Avant de marteler ce qui suit : « Quand une armée étrangère s’installe au Gabon et circule librement en toutes circonstances, bénéficiant d’une totale indépendance d’actions, consacrant une impunité totale même si leurs actions entrainent des morts d’hommes et des dommages, cela s’appelle la perte de la souveraineté et donc d’indépendance. Quand BOA signe un tel accord il trahi le peuple gabonais qui se retrouve à la merci d’une armée d’occupation. Cette armée s’est rendu complice d’assassinats odieux des escadrons de la mort qui se sont perpétrés après les élections d’août 2016 au Gabon ».

Selon Jean Ndouanis, «  l’armée française n’est pas dans le pays pour protéger des gabonais, comme elle l’a déjà fait au Rwanda en protégeant les génocidaires et en couvrant leur fuite elle protège ses complices au pouvoir. Elle a renforcé son dispositif à la veille des élections présidentielles pour protéger les criminels du régime mis au pouvoir par ce pays, garantir la confiscation du pouvoir et empêcher le président élu Jean Ping de prendre le pouvoir  ».

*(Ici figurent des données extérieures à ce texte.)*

(** When every turn of the run passes the time check and is graded with
    a next URL, the loop goes on until the counter is at the maximum. *)
Lemma chain_loop_to_limit remaining st :
  (forall head,
      In head (loop_heads env (S remaining) start_time st) ->
      quiz_count head < max_quizzes ->
      in_time env start_time (events head) = true
      /\ graded_with_next env head) ->
  value_truthy (current_url st) = true ->
  quiz_count st + remaining = max_quizzes ->
  exists st',
    chain_loop env (S remaining) start_time st = Some (StepLimitReached, st')
    /\ quiz_count st' = max_quizzes.
Proof.
  revert st.
  induction remaining as [|remaining IH]; intros st Hheads Hurl Hcount.
  - exists st. split; [|lia]. cbn [chain_loop]. unfold chain_step.
    rewrite Hurl. destruct (Nat.ltb_spec (quiz_count st) max_quizzes); [lia|].
    reflexivity.
  - assert (Hlt : quiz_count st < max_quizzes) by lia.
    destruct (Hheads st (or_introl eq_refl) Hlt)
      as (Htime & kvs & tr' & Hgraded & Hnext).
    destruct (chain_step_graded st kvs tr' Hurl Hlt Htime Hgraded)
      as [Hstep _].
    specialize (Hstep Hnext).
    cbn [chain_loop]. rewrite Hstep. apply IH; cbn; [|assumption|lia].
    intros head Hin. apply Hheads.
    change (loop_heads env (S (S remaining)) start_time st)
      with (st :: match chain_step env start_time st with
                  | Running st1 => loop_heads env (S remaining) start_time st1
                  | Stopped _ _ => []
                  end).
    rewrite Hstep. now right.
Qed.

(** A grader that always names a next URL does so in every run. *)
Lemma always_next_url_heads st :
  always_next_url env ->
  value_truthy (current_url st) = true ->
  graded_with_next env st.
Proof. intros Hnext Hurl. exact (Hnext _ _ Hurl). Qed.

Lemma loop_heads_truthy fuel st head :
  value_truthy (current_url st) = true ->
  In head (loop_heads env fuel start_time st) ->
  value_truthy (current_url head) = true.
Proof.
  revert st. induction fuel as [|fuel IH]; intros st Hurl; [contradiction|].
  cbn [loop_heads]. intros [<- | Hin]; [assumption|].
  destruct (chain_step env start_time st) as [st1|] eqn:Hstep; [|contradiction].
  destruct (chain_step_running _ _ Hstep) as (_ & _ & Hurl1). eauto.
Qed.

End Turn.

Lemma service_calls_time tr :
  service_calls (tr ++ [EvTime]) = service_calls tr.
Proof.
  unfold service_calls. rewrite filter_app. cbn. apply app_nil_r.
Qed.

(** C1, amended: a chain started at a non-empty URL, each of whose
    turns passes the time check and is graded with a next URL, runs
    exactly 20 steps and stops at the step limit.  In every run the loop
    stops, the counter never decreases from one turn to the next nor to
    the final state, and it ends at 20 or less. *)
Theorem step_limit initial_url :
  (value_truthy initial_url = true ->
   (forall st,
       In st (loop_heads env (S max_quizzes) (time_time env [])
                (initial_state initial_url)) ->
       quiz_count st < max_quizzes ->
       in_time env (time_time env []) (events st) = true
       /\ graded_with_next env st) ->
   exists st,
     solve_quiz_chain env initial_url = Some (StepLimitReached, st)
     /\ quiz_count st = 20)
  /\ (exists reason st,
        solve_quiz_chain env initial_url = Some (reason, st)
        /\ quiz_count st <= 20
        /\ Forall (fun head => quiz_count head <= quiz_count st)
             (loop_heads env (S max_quizzes) (time_time env [])
                (initial_state initial_url)))
  /\ StronglySorted (fun a b => quiz_count a <= quiz_count b)
       (loop_heads env (S max_quizzes) (time_time env [])
          (initial_state initial_url)).
Proof.
  refine (conj _ (conj _ _)).
  - intros Hurl Hturns.
    apply (chain_loop_to_limit _ max_quizzes (initial_state initial_url));
      auto.
  - destruct (chain_loop_total (time_time env []) (S max_quizzes)
                (initial_state initial_url)) as (reason & st & Hrun);
      [unfold max_quizzes; cbn; lia|].
    exists reason, st. unfold solve_quiz_chain. split; [assumption|].
    split.
    + apply chain_loop_count in Hrun as [_ Hbound]. apply Hbound. cbn.
      unfold max_quizzes. lia.
    + apply Forall_forall. intros head Hin.
      destruct (loop_heads_resume _ _ _ _ Hin) as [fuel' Hresume].
      rewrite Hresume in Hrun. now apply chain_loop_count in Hrun as [Hle _].
  - apply loop_heads_sorted.
Qed.

(** C2: when the time check at the head of a turn of a session finds the
    ceiling passed, the session stops there with the time limit as the
    reason: the final trace is the trace of that moment and the reading
    of the clock, so no fetch, model call, download or submission
    follows, and no step is counted. *)
Theorem time_limit_stops initial_url st :
  In st (loop_heads env (S max_quizzes) (time_time env [])
           (initial_state initial_url)) ->
  value_truthy (current_url st) = true ->
  quiz_count st < max_quizzes ->
  in_time env (time_time env []) (events st) = false ->
  exists st',
    solve_quiz_chain env initial_url = Some (TimeLimitReached, st')
    /\ events st' = events st ++ [EvTime]
    /\ service_calls (events st') = service_calls (events st)
    /\ quiz_count st' = quiz_count st.
Proof.
  intros Hin Hurl Hcount Hlate.
  destruct (loop_heads_resume _ _ _ _ Hin) as [fuel' Hresume].
  unfold solve_quiz_chain. rewrite Hresume. cbn [chain_loop].
  rewrite chain_step_late by assumption.
  eexists. split; [reflexivity|]. cbn.
  repeat split. apply service_calls_time.
Qed.

(** C7: in a turn that passes the loop condition and the time check and
    whose submission is answered by a grading dictionary, the value of
    [correct] plays no part.  When the response names a next URL, the
    turn ends running and the rest of the run is the run from the state
    whose current URL is that next URL; when it names none, the run stops
    there as completed.  So a session whose first grading response has
    no next URL stops as completed after one step, and a session whose
    first response names a next URL and whose second names none takes its
    second step on that URL and stops as completed after two steps. *)
Theorem grading_decides :
  (forall start_time st kvs tr',
      value_truthy (current_url st) = true ->
      quiz_count st < max_quizzes ->
      in_time env start_time (events st) = true ->
      graded env (current_url st) (events st ++ [EvTime]) (VDict kvs) tr' ->
      (value_truthy (next_url (VDict kvs)) = true ->
       chain_step env start_time st
       = Running {| current_url := next_url (VDict kvs);
                    quiz_count := S (quiz_count st); events := tr' |}
       /\ forall fuel,
            chain_loop env (S fuel) start_time st
            = chain_loop env fuel start_time
                {| current_url := next_url (VDict kvs);
                   quiz_count := S (quiz_count st); events := tr' |})
      /\ (value_truthy (next_url (VDict kvs)) = false ->
          chain_step env start_time st
          = Stopped Completed
              {| current_url := current_url st;
                 quiz_count := S (quiz_count st); events := tr' |}
          /\ forall fuel,
               chain_loop env (S fuel) start_time st
               = Some (Completed,
                       {| current_url := current_url st;
                          quiz_count := S (quiz_count st); events := tr' |})))
  /\ (forall initial_url kvs tr',
         value_truthy initial_url = true ->
         in_time env (time_time env []) [EvTime] = true ->
         graded env initial_url [EvTime; EvTime] (VDict kvs) tr' ->
         value_truthy (next_url (VDict kvs)) = false ->
         solve_quiz_chain env initial_url
         = Some (Completed,
                 {| current_url := initial_url; quiz_count := 1;
                    events := tr' |}))
  /\ (forall initial_url kvs1 tr1 kvs2 tr2,
         value_truthy initial_url = true ->
         in_time env (time_time env []) [EvTime] = true ->
         graded env initial_url [EvTime; EvTime] (VDict kvs1) tr1 ->
         value_truthy (next_url (VDict kvs1)) = true ->
         in_time env (time_time env []) tr1 = true ->
         graded env (next_url (VDict kvs1)) (tr1 ++ [EvTime]) (VDict kvs2) tr2 ->
         value_truthy (next_url (VDict kvs2)) = false ->
         solve_quiz_chain env initial_url
         = Some (Completed,
                 {| current_url := next_url (VDict kvs1); quiz_count := 2;
                    events := tr2 |})).
Proof.
  assert (Hturn : forall start_time st kvs tr',
             value_truthy (current_url st) = true ->
             quiz_count st < max_quizzes ->
             in_time env start_time (events st) = true ->
             graded env (current_url st) (events st ++ [EvTime]) (VDict kvs) tr' ->
             (value_truthy (next_url (VDict kvs)) = true ->
              chain_step env start_time st
              = Running {| current_url := next_url (VDict kvs);
                           quiz_count := S (quiz_count st); events := tr' |}
              /\ forall fuel,
                   chain_loop env (S fuel) start_time st
                   = chain_loop env fuel start_time
                       {| current_url := next_url (VDict kvs);
                          quiz_count := S (quiz_count st); events := tr' |})
             /\ (value_truthy (next_url (VDict kvs)) = false ->
                 chain_step env start_time st
                 = Stopped Completed
                     {| current_url := current_url st;
                        quiz_count := S (quiz_count st); events := tr' |}
                 /\ forall fuel,
                      chain_loop env (S fuel) start_time st
                      = Some (Completed,
                              {| current_url := current_url st;
                                 quiz_count := S (quiz_count st);
                                 events := tr' |}))).
  { intros start_time st kvs tr' Hurl Hcount Htime Hgraded.
    destruct (chain_step_graded start_time st kvs tr' Hurl Hcount Htime Hgraded)
      as [Hnext Hnone].
    split; intros H; (split; [auto|]); intros fuel; cbn [chain_loop].
    - now rewrite (Hnext H).
    - now rewrite (Hnone H). }
  assert (Hfirst : quiz_count (initial_state VNone) < max_quizzes)
    by (cbn; unfold max_quizzes; lia).
  refine (conj Hturn (conj _ _)).
  - intros initial_url kvs tr' Hurl Htime Hgraded Hnone.
    unfold solve_quiz_chain.
    destruct (Hturn (time_time env []) (initial_state initial_url) kvs tr')
      as [_ Hstop]; auto.
    now destruct (Hstop Hnone) as [_ ->].
  - intros initial_url kvs1 tr1 kvs2 tr2 Hurl Htime Hgraded1 Hnext1 Htime1
      Hgraded2 Hnone2.
    unfold solve_quiz_chain.
    destruct (Hturn (time_time env []) (initial_state initial_url) kvs1 tr1)
      as [Hgo _]; auto.
    destruct (Hgo Hnext1) as [_ ->].
    destruct (Hturn (time_time env [])
                {| current_url := next_url (VDict kvs1); quiz_count := 1;
                   events := tr1 |} kvs2 tr2) as [_ Hstop]; auto.
    + cbn. unfold max_quizzes. lia.
    + destruct (Hstop Hnone2) as [_ Hloop].
      exact (Hloop (pred max_quizzes)).
Qed.

End Chain.

(** In the scripted chains every step is graded with the scripted
    response. *)
Lemma scripted_graded clock reply grading quiz_url tr :
  truthy reply = true ->
  exists tr',
    graded (Demo.scripted clock Demo.demo_plan reply grading) quiz_url tr
      grading tr'.
Proof.
  intros Hreply. destruct reply as [|c reply]; [discriminate|].
  eexists. unfold graded. do 4 eexists.
  split; [reflexivity|]. split; [reflexivity|].
  split; [reflexivity|]. split; reflexivity.
Qed.

Lemma endless_always_next clock : always_next_url (Demo.endless clock).
Proof.
  intros quiz_url tr _.
  destruct (scripted_graded clock "7" Demo.grading_with_next quiz_url tr eq_refl)
    as [tr' H].
  now exists [("correct", VBool false); ("reason", VStr "wrong");
              ("url", VStr "https://quiz.example/next")], tr'.
Qed.

Lemma step_limit_witness :
  exists st,
    solve_quiz_chain (Demo.endless Demo.frozen_clock) Demo.start_url
    = Some (StepLimitReached, st)
    /\ quiz_count st = 20.
Proof.
  apply (step_limit (Demo.endless Demo.frozen_clock) Demo.start_url).
  - reflexivity.
  - intros st Hin _. split; [reflexivity|].
    apply always_next_url_heads; [apply endless_always_next|].
    exact (loop_heads_truthy _ _ _ (initial_state Demo.start_url) _
             eq_refl Hin).
Defined.

(** Counterexample to C1 as stated, a slow chain: every step is graded
    with a next URL, every call takes ten seconds, and the fifth time
    check stops the chain after four steps. *)
Lemma slow_chain_stops_early :
  value_truthy Demo.start_url = true
  /\ always_next_url (Demo.endless Demo.slow_clock)
  /\ option_map (fun r => (fst r, quiz_count (snd r)))
       (solve_quiz_chain (Demo.endless Demo.slow_clock) Demo.start_url)
     = Some (TimeLimitReached, 4).
Proof.
  split; [reflexivity|]. split; [apply endless_always_next|].
  vm_compute. reflexivity.
Qed.
(** X18. For a name of ASCII characters the glyph is one or two ASCII
    characters, none of them a lower-case letter or white space, and it is
    the same whatever the upper-case table of the runtime says outside
    ASCII. *)
Theorem initials_of_ascii_name
    (upper_ext : N → jsstring) (name : jsstring) :
  Forall (λ c, is_ascii c = true) name →
  (length (initials upper_ext name) = 1%nat
   ∨ length (initials upper_ext name) = 2%nat)
  ∧ Forall (λ c, is_ascii c = true ∧ is_lower c = false ∧ is_ws c = false)
      (initials upper_ext name)
  ∧ initials upper_ext name = initials upper_ascii_only name.
Proof.
  intros Hname. split; [|split]; [| |by apply initials_ascii_table].
  all: rewrite (initials_ascii_table upper_ext upper_ascii_only) by done.
  all: rewrite initials_by_first_units by (intros c; discriminate).
  all: unfold CodeUnits.initials_by_units.
  all: destruct (CodeUnits.first_unit name) as [[c1 r1]|] eqn:H1;
         [|first [by left|by repeat constructor]].
  all: destruct (first_unit_Forall _ _ _ _ Hname H1) as (Ha1 & Hr1 & Hw1).
  all: destruct (toUpperCase1_ascii_token upper_ascii_only c1 Ha1 Hw1)
         as (u1 & -> & Hu1).
  all: destruct (CodeUnits.first_unit r1) as [[c2 r2]|] eqn:H2;
         [|first [by left|by apply Forall_singleton]].
  all: destruct (first_unit_Forall _ _ _ _ Hr1 H2) as (Ha2 & _ & Hw2).
  all: destruct (toUpperCase1_ascii_token upper_ascii_only c2 Ha2 Hw2)
         as (u2 & -> & Hu2).
  - by right.
  - apply Forall_cons. split; [done|]. by apply Forall_singleton.
Qed.

Lemma initials_of_ascii_name_witness :
  Forall (λ c, is_ascii c = true ∧ is_lower c = false ∧ is_ws c = false)
    (initials upper_ascii_only (js "night gamers"))
  ∧ initials (λ _, []) (js "night gamers")
    = initials upper_ascii_only (js "night gamers").
Proof.
  split.
  - apply (initials_of_ascii_name upper_ascii_only (js "night gamers")).
    by repeat constructor.
  - apply (initials_of_ascii_name (λ _, []) (js "night gamers")).
    by repeat constructor.
Defined.

(** *** The fields [initials] reads *)

Lemma trimEnd_fixed_cons c s :
  trimEnd (c :: s) = c :: s →
  trimEnd s = s ∧ (is_ws c = true → s ≠ []).
Proof.
  simpl. destruct (trimEnd s) as [|d r] eqn:Hs.
  - destruct (is_ws c); [done|]. by intros [= <-].
  - intros [= <-]. done.
Qed.

Lemma trimEnd_idemp s : trimEnd (trimEnd s) = trimEnd s.
Proof.
  induction s as [|c s IH]; [done|]. simpl.
  destruct (trimEnd s) as [|d r] eqn:Hs.
  - destruct (is_ws c) eqn:Hc; [done|]. simpl. by rewrite Hc.
  - change (trimEnd (c :: d :: r))
      with (match trimEnd (d :: r) with
            | [] => if is_ws c then [] else [c]
            | r' => c :: r'
            end).
    by rewrite IH.
Qed.

Lemma split_go_fields_no_space b s :
  Forall (Forall (λ c, is_ws c = false)) (split_go b s).
Proof.
  revert b. induction s as [|c s IH]; intros b; simpl.
  - by repeat constructor.
  - destruct (is_ws c) eqn:Hc; [destruct b; auto|].
    by apply Forall_cons_field.
Qed.

(** Without white space at its end, a string splits into non-empty fields,
    the first one apart when the string starts with white space. *)
Lemma split_go_fields_nonempty s :
  trimEnd s = s →
  Forall (λ f, f ≠ []) (tail (split_go false s))
  ∧ (s ≠ [] → Forall (λ f, f ≠ []) (split_go true s)).
Proof.
  induction s as [|c s IH]; intros Hfix; [done|].
  apply trimEnd_fixed_cons in Hfix as [Hfix Hne].
  destruct (IH Hfix) as [IH1 IH2]. simpl.
  destruct (is_ws c) eqn:Hc; simpl.
  - split; [|intros _]; by apply IH2, Hne.
  - rewrite tail_cons_field. split; [done|]. intros _.
    destruct (split_go false s) as [|f fs]; simpl in *; by repeat constructor.
Qed.

(** X19. After [trim], [split] leaves a single empty field when the name is
    blank; otherwise every field is a token: not empty and free of white
    space. So [filter(Boolean)] has something to drop for a blank name
    only. *)
Theorem fields_of_a_trimmed_name (name : jsstring) :
  (Spec.blank name ∧ split_ws (trim name) = [[]])
  ∨ (Exists (λ c, is_ws c = false) name
     ∧ Forall (λ f, f ≠ [] ∧ Forall (λ c, is_ws c = false) f)
         (split_ws (trim name))).
Proof.
  unfold trim, split_ws.
  destruct (trimStart name) as [|c r] eqn:Hstart.
  - left. split; [|done]. clear -Hstart.
    induction name as [|d name IH]; [constructor|].
    simpl in Hstart. destruct (is_ws d) eqn:Hd; [|done].
    constructor; [done|by apply IH].
  - right. pose proof (trimStart_head _ _ _ Hstart) as Hc. split.
    + clear -Hstart Hc. induction name as [|d name IH]; [done|].
      simpl in Hstart. destruct (is_ws d) eqn:Hd.
      * apply Exists_cons_tl. by apply IH.
      * by apply Exists_cons_hd.
    + apply Forall_and. split; [|apply split_go_fields_no_space].
      rewrite trimEnd_cons_token by done.
      pose proof (split_go_fields_nonempty (c :: trimEnd r)) as [_ Hfields].
      { rewrite trimEnd_cons_token by done. by rewrite trimEnd_idemp. }
      specialize (Hfields ltac:(done)). simpl in *. by rewrite Hc in *.
Qed.

(** ** More on badges and marks *)

(** X20. A rendered unread badge never reads zero and never reads a number
    above 99: its text is either a count between them (or a negative one,
    which is not checked for) or the string ["99+"]. *)
Theorem unread_badge_text_range
    (upper_ext : N → jsstring) {S : Type} (props : Props S)
    (e : ClubButton S) :
  e ∈ nav_clubs (render upper_ext props) →
  (∀ n, unread_badge e = Some (TextNum n) → n ≠ 0%Z ∧ (n ≤ 99)%Z)
  ∧ (∀ s, unread_badge e = Some (TextStr s) → s = js "99+").
Proof.
  unfold render; cbn [nav_clubs]. intros Hin.
  apply list_elem_of_fmap in Hin as (club & -> & _). simpl.
  destruct (unreadCount club) as [m|]; [|done]. unfold truthy_number.
  destruct (Z.eqb_spec m 0); simpl; [done|].
  destruct (Z.ltb_spec 99 m); split; try done.
  - by intros s [= <-].
  - intros n' [= <-]. split; [done|lia].
Qed.

Lemma unread_badge_text_range_witness :
  unread_badge
    (render_club upper_ascii_only (Some (js "homebrew"))
       (Some Shell.handleSelect)
       (Shell.demo_club "homebrew" "Homebrew Guild" "#fbff86" (Some 3%Z) None))
  = Some (TextNum 3)
  ∧ 3%Z ≠ 0%Z ∧ (3 ≤ 99)%Z.
Proof.
  split; [reflexivity|].
  apply (proj1 (unread_badge_text_range upper_ascii_only
                  (Shell.rail_props Shell.mount)
                  (render_club upper_ascii_only (Some (js "homebrew"))
                     (Some Shell.handleSelect)
                     (Shell.demo_club "homebrew" "Homebrew Guild" "#fbff86"
                        (Some 3%Z) None))
                  (list_elem_of_here _ _))).
  reflexivity.
Defined.

Lemma marked_clubs_count {S} (upper_ext : N → jsstring) sel
    (f : option (Payload → handler S)) (l : list ClubSummary) :
  marked_count (map club_class (map (render_club upper_ext sel f) l))
  = length (filter (λ club, sel = Some (id club)) l).
Proof.
  unfold marked_count. induction l as [|c l IH]; [done|].
  cbn [map List.filter]. rewrite marked_club, filter_cons.
  destruct (strict_eq sel (id c)) eqn:Heq.
  - apply strict_eq_true in Heq. rewrite decide_True by done.
    simpl. by rewrite IH.
  - rewrite decide_False; [done|]. intros Hsel.
    apply strict_eq_true in Hsel. congruence.
Qed.

(** X21. With pairwise different ids the rail is rendered and the number
    of its buttons that carry the selection ring is known exactly: one
    when [selectedClubId] is the id of a club, one when it is null or left
    out and Home is rendered, and none otherwise. *)
Theorem marked_buttons_counted
    (upper_ext : N → jsstring) {S : Type} (props : Props S) :
  NoDup (id <$> default [] (clubs props)) →
  ∃ nav,
    mount upper_ext props = Rendered nav
    ∧ marked_count (button_classes nav)
      = match selectedClubId props with
        | Present x =>
            if bool_decide (x ∈ id <$> default [] (clubs props))
            then 1%nat else 0%nat
        | Null | Absent =>
            if bool_decide (showHome props = Some false)
            then 0%nat else 1%nat
        end.
Proof.
  intros Hnd. exists (render upper_ext props).
  split; [by apply mount_rendered|].
  rewrite marked_count_rail. unfold render; cbn [nav_clubs].
  unfold selected_in, showHome_in, clubs_in.
  destruct (selectedClubId props) as [| |x]; simpl.
  - rewrite no_club_marked_if_unknown by done.
    by destruct (showHome props) as [[]|].
  - rewrite no_club_marked_if_unknown by done.
    by destruct (showHome props) as [[]|].
  - assert (Hhome : (if default true (showHome props) then 0 else 0) = 0%nat).
    { by destruct (default true (showHome props)). }
    rewrite Hhome. simpl. case_bool_decide as Hx.
    + apply list_elem_of_fmap in Hx as (club & -> & Hin).
      by apply one_club_marked.
    + apply (no_club_marked_if_unknown upper_ext (S := S)).
      by intros y [= <-].
Qed.

Lemma marked_buttons_counted_witness :
  ∃ nav, mount upper_ascii_only
           (Recorder.props (Some Shell.clubs) (Present (js "ghost")) None)
         = Rendered nav
    ∧ marked_count (button_classes nav) = 0%nat.
Proof.
  destruct (marked_buttons_counted upper_ascii_only
              (Recorder.props (Some Shell.clubs) (Present (js "ghost")) None))
    as (nav & Hnav & Hcount).
  { apply (bool_decide_unpack _). vm_compute. exact I. }
  exists nav. split; [exact Hnav|exact Hcount].
Defined.
(** [document.body] is an element with the tag [body]. *)
Lemma body_is_element d b :
  body d = Some b ->
  exists a cs p nm, nodes d !! b = Some (Node (Element "body" a cs) p nm).
Proof.
  unfold body, first_by_tag, elements_by_tag. intros H.
  assert (Hin : In b (List.filter (has_tag d "body") (all_nodes d))).
  { destruct (List.filter (has_tag d "body") (all_nodes d)) as [| x xs];
      [discriminate H |]. inversion H. left. reflexivity. }
  apply filter_In in Hin as [_ Htag]. unfold has_tag in Htag.
  destruct (nodes d !! b) as [[[t a cs | v | c] p nm] |]; try discriminate Htag.
  apply String.eqb_eq in Htag. subst t. eauto.
Qed.

Section strategies.
Variable options : Options.
Variable cssFiles : gmap string string.

(** X1: with [preload: "media"] and the fallback not disabled, the link
    keeps its place and its [href]; its [rel] is [stylesheet] again,
    [as] is removed, [media] is [only x] and [onload] restores the
    media the link had, or [all]; the [noscript] with a plain
    stylesheet link and the new [style] follow the link. *)
Theorem media_rewrites_link ns r l ltag lattrs lcs lnm p ptag pattrs pre post pp pnm :
  preload options = PreloadString "media" ->
  noscriptFallback options <> Some false ->
  ns !! l = Some (Node (Element ltag lattrs lcs) (Some p) lnm) ->
  ns !! p = Some (Node (Element ptag pattrs (pre ++ l :: post)) pp pnm) ->
  NoDup (pre ++ l :: post) ->
  length ns ∉ (pre ++ l :: post)%list ->
  l <> p ->
  not_skipped options (attr_get "href" lattrs) ->
  let href := attr_get "href" lattrs in
  let media := attr_get "media" lattrs in
  let n := length ns in
  let rewritten := media_attrs media lattrs in
  embedLinkedStylesheet options l cssFiles (Document ns r) =
    Ok (tt,
        Document
          (<[l := Node (Element ltag rewritten lcs) (Some p) lnm]>
             (<[p := Node (Element ptag pattrs (pre ++ l :: (n + 2) :: n :: post)) pp pnm]> ns)
           ++ [Node (Element "style" [] [n + 1]) (Some p) href;
               Node (Text (read_property cssFiles (to_String href))) (Some n) None;
               Node (Element "noscript" [] [n + 3]) (Some p) None;
               Node (Element "link" (noscript_attrs href media) []) (Some (n + 2)) None]) r)
  /\ attr_get "rel" rewritten = Some "stylesheet"
  /\ attr_get "as" rewritten = None
  /\ attr_get "media" rewritten = Some "only x"
  /\ attr_get "onload" rewritten = Some ("this.media='" ++ or_else media "all" ++ "'")
  /\ attr_get "href" rewritten = href.
Proof.
  intros Hmode Hfb Hl Hp Hnd Hfresh Hne Hns href media n rewritten.
  subst href media n rewritten. unfold media_attrs.
  split; [| split; [| split; [| split; [| split]]]];
    [| rewrite !attr_get_set_ne by discriminate;
       rewrite attr_get_remove_ne by discriminate; apply attr_get_set_eq
     | rewrite !attr_get_set_ne by discriminate; apply attr_get_remove_eq
     | rewrite attr_get_set_ne by discriminate; apply attr_get_set_eq
     | apply attr_get_set_eq
     | rewrite !attr_get_set_ne by discriminate;
       rewrite attr_get_remove_ne by discriminate;
       rewrite !attr_get_set_ne by discriminate; reflexivity].
  pose proof (lookup_lt_Some _ _ _ Hl) as Hll.
  pose proof (lookup_lt_Some _ _ _ Hp) as Hpl.
  unfold embedLinkedStylesheet.
  run run_getAttribute. run run_getAttribute.
  rewrite (bind_ok _ _ _ _ _ (run_skipped _ _ _ Hns)).
  erewrite bind_ok; [| eapply run_inline_style; eassumption].
  rewrite Hmode. unfold rewrite_link. rewrite Hmode. simpl.
  run run_setAttribute. run run_setAttribute. run run_setAttribute.
  run run_removeAttribute. run run_setAttribute. run run_setAttribute.
  rewrite bind_ret.
  assert (Hfb' : is_not_false (noscriptFallback options) = true).
  { destruct (noscriptFallback options) as [[|] |]; try reflexivity. congruence. }
  rewrite Hfb'. simpl.
  erewrite run_add_noscript; [| solve_lookup | solve_lookup | ].
  - finish_state.
    rewrite (list_insert_insert_ne _ p l) by lia.
    rewrite list_insert_insert_eq. reflexivity.
  - apply NoDup_insert_fresh; assumption.
Qed.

Avant de conclure en ces termes : « Donner une telle liberté à une armée étrangère qui s’est illustrée par des crimes de guerre et des crimes contre l’humanité en Algérie, au Cameroun, au Sénégal, au Rwanda, au Vietnam et au Gabon en 1990 relève de la haute trahison. Il est temps de prendre des résolutions fermes pour arrêter ce traite tyran et de le juger. Nous devons avoir conscience qu’Ali Bongo Ondimba est une marionnette manipulée par le véritable ennemi du Gabon : La FranceAfrique, la nébuleuse terroriste et mafieuse des gouvernements français et de ses entreprises du CAC40  ».